In an idealized binary framework where Accuracy (%) + Hallucination (%) = 100%, the integrated approach shifts the balance toward accuracy by grounding responses in verified external knowledge rather than potentially hallucinated content. This mathematical relationship highlights how each percentage point reduction in hallucination directly contributes to an equivalent increase in accuracy, KI’s superior performance metrics.

Clinical and Technical Implications

Our findings have several important implications for the implementation of language models in clinical settings.

Clinical Implementation Considerations

Healthcare organizations aiming to deploy language model-assisted clinical decision support systems should consider several strategic approaches to ensure the effectiveness and reliability of these technologies. Firstly, it is essential to invest in domain-specific KI prompt engineering. Unlike generic, zero-shot approaches, domain-specific KI prompt engineering tailors the language models to the specific nuances and requirements of the clinical domain in question. This customization enhances the model's ability to generate relevant and accurate recommendations, thereby improving clinical decision-making.

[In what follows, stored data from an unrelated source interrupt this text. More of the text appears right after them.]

Lemma execute_sum b t :
  Forall order_pos (all_orders b) -> 0 <= r_qty t ->
  sum_qty (all_orders (snd (execute b t))) <= sum_qty (all_orders b) + r_qty t.
Proof.
  intros Hp Hq. unfold execute. set (ob := r_side t =? Sell).
  assert (Hopp : Forall (fun r => 0 < r_qty r) (side_of ob b)).
  { rewrite (all_orders_perm ob) in Hp. apply Forall_app in Hp as [Hp _]. by apply order_pos_positive. }
  pose proof (sweep_swept t (r_qty t) (side_of ob b) Hq Hopp) as Hsw.
  destruct (sweep _ _ _) as [[fs opp] q]. cbn [fst snd] in Hsw.
  destruct (swept_conserves _ _ _ _ _ _ Hsw) as [Hc1 Hc2].
  assert (Hf : 0 <= fill_sum fs).
  { destruct (swept_left _ _ _ _ _ _ Hsw Hq) as [? _]. lia. }
  set (b1 := set_side ob opp _).
  assert (Hb1 : sum_qty (all_orders b1) = sum_qty (all_orders b) - fill_sum fs).
  { unfold b1. rewrite sum_qty_set, (sum_qty_sides ob b), Hc2. destruct ob; simpl; lia. }
  destruct (Z.ltb_spec 0 q); cbn [snd]; [|lia].
  rewrite sum_qty_set, insert_order_perm, sum_qty_cons. cbn [r_qty set_r_qty].
  rewrite (sum_qty_sides (is_buy (r_side t)) b1) in Hb1. lia.
Qed.

Lemma place_sum b cmd :
  Forall order_pos (all_orders b) ->
  sum_qty (all_orders (snd (place cmd b))) <= sum_qty (all_orders b) + Z.max 0 (c_Qty cmd).
Proof.
  intros Hp. unfold place. destruct (Z.leb_spec (c_Qty cmd) 0); [simpl; lia|].
  destruct (c_Price cmd <=? 0); [simpl; lia|].
  pose proof (execute_sum b (incoming b cmd) Hp). simpl in *. lia.
Qed.

Lemma cancel_sum b id owner :
  Forall order_pos (all_orders b) ->
  sum_qty (all_orders (snd (cancel id owner b))) <= sum_qty (all_orders b).
Proof.
  intros Hp. unfold cancel. destruct (find_order _ _) as [r|]; [|done].
  destruct (r_owner r =? owner); [|done]. unfold all_orders in *. simpl. apply Forall_app in Hp as [H1 H2].
  rewrite !sum_qty_app. pose proof (sum_qty_filter id _ H1). pose proof (sum_qty_filter id _ H2). lia.
Qed.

Secondly, developing tailored prompt engineering strategies across different clinical domains is crucial. Each medical specialty has its unique challenges and characteristics, and a one-size-fits-all approach may not be effective. By creating specialized prompt strategies for various domains, healthcare organizations can ensure that the language models are well-suited to address the specific needs and complexities of each field. Thirdly, implementing specific safeguards in areas characterized by limited or conflicting evidence is vital. In such scenarios, the risk of generating unreliable or speculative recommendations is higher. By putting safeguards in place, healthcare organizations can mitigate these risks and ensure that the language models provide cautious and well-founded advice, even in the face of uncertainty. Lastly, prioritizing epistemically calibrated systems that accurately represent uncertainty is of the utmost importance. These systems should be designed to avoid generating inappropriately confident recommendations, particularly when the evidence base is weak or ambiguous. By accurately conveying the level of uncertainty, these systems can help clinicians make more informed decisions and avoid potential pitfalls associated with overconfidence in AI-generated advice. By adopting these strategies, healthcare organizations can enhance the reliability and effectiveness of language model-assisted clinical decision support systems, ultimately improving patient care and outcomes.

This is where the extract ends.